TASK INSTRUCTIONS
An exact transcription of the lines below, from the first through the one containing "- destruct rest;", is the only output wanted.

MATERIAL SHOWN
-- Opening Marker --

Lemma density_2d_pos (muX muY x y : Z) : 0 < density_2d muX muY x y.
Proof.
  unfold density_2d. apply Rmult_lt_0_compat; [|apply exp_pos].
  apply Rdiv_lt_0_compat; [lra|].
  pose proof PI_RGT_0. change (1 ^ 2)%Z with 1%Z. lra.
Qed.

Lemma fill_cols_spec (muX muY : Z) (a : nat) (m : nat) :
  forall pre rest,
    length rest = m ->
    fill_cols muX muY a (pre ++ rest) (length pre) m
    = pre ++ map (fun j => Fin (density_2d muX muY (Z.of_nat a) (Z.of_nat j)))
                 (seq (length pre) m).
Proof.
  unfold fill_cols. induction m as [|m IH]; intros pre rest Hrest.
  - destruct rest; [|discriminate]. reflexivity.
  - destruct rest as [|y rest]; [discriminate|].
    cbn [seq fold_left map]. rewrite setitem_middle.
    assert (Hsplit : forall (x : xreal) (tl : vec),
              pre ++ x :: tl = (pre ++ [x]) ++ tl)
      by (intros; rewrite <- app_assoc; reflexivity).
    rewrite Hsplit.
    match goal with
    | |- fold_left _ _ ((pre ++ [?x]) ++ rest) = _ =>
        replace (S (length pre)) with (length (pre ++ [x]))
          by (rewrite length_app; cbn; lia)
    end.
    rewrite IH by (cbn in Hrest; lia).
    rewrite <- app_assoc. reflexivity.
Qed.

(** The inner loop over [j] on row [a] of the layer. *)
Lemma gaussian_2d_row (muX muY : Z) (a : nat) (m : nat) :
  forall k (F : matrix),
    (a < length F)%nat ->
    (k + m <= length (nth a F []))%nat ->
    foldM (gaussian_2d_cell muX muY 1 (Z.of_nat a))
          (map (fun j => (0 + Z.of_nat j)%Z) (seq k m)) F
    = Ret (setitem F a (fill_cols muX muY a (nth a F []) k m)).
Proof.
  induction m as [|m IH]; intros k F Ha Hlen.
  - cbn [seq map foldM]. unfold fill_cols. cbn [seq fold_left].
    rewrite setitem_nth_same. reflexivity.
  - cbn [seq map foldM]. unfold gaussian_2d_cell at 1.
    rewrite gaussian_2d_value. cbn [Py.bind Z.add].
    rewrite (py_index_nat _ a Ha). cbn [Py.bind]. cbv zeta.
    rewrite py_index_nat by lia. cbn [Py.bind].
    rewrite IH by (rewrite ?setitem_length, ?nth_setitem_same,
                     ?setitem_length; lia).
    rewrite nth_setitem_same by exact Ha.
    rewrite setitem_setitem. reflexivity.
Qed.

-- Closing Marker --

SOLVED EXERCISE
Lemma density_2d_pos (muX muY x y : Z) : 0 < density_2d muX muY x y.
Proof.
  unfold density_2d. apply Rmult_lt_0_compat; [|apply exp_pos].
  apply Rdiv_lt_0_compat; [lra|].
  pose proof PI_RGT_0. change (1 ^ 2)%Z with 1%Z. lra.
Qed.

Lemma fill_cols_spec (muX muY : Z) (a : nat) (m : nat) :
  forall pre rest,
    length rest = m ->
    fill_cols muX muY a (pre ++ rest) (length pre) m
    = pre ++ map (fun j => Fin (density_2d muX muY (Z.of_nat a) (Z.of_nat j)))
                 (seq (length pre) m).
Proof.
  unfold fill_cols. induction m as [|m IH]; intros pre rest Hrest.
  - destruct rest; [|discriminate]. reflexivity.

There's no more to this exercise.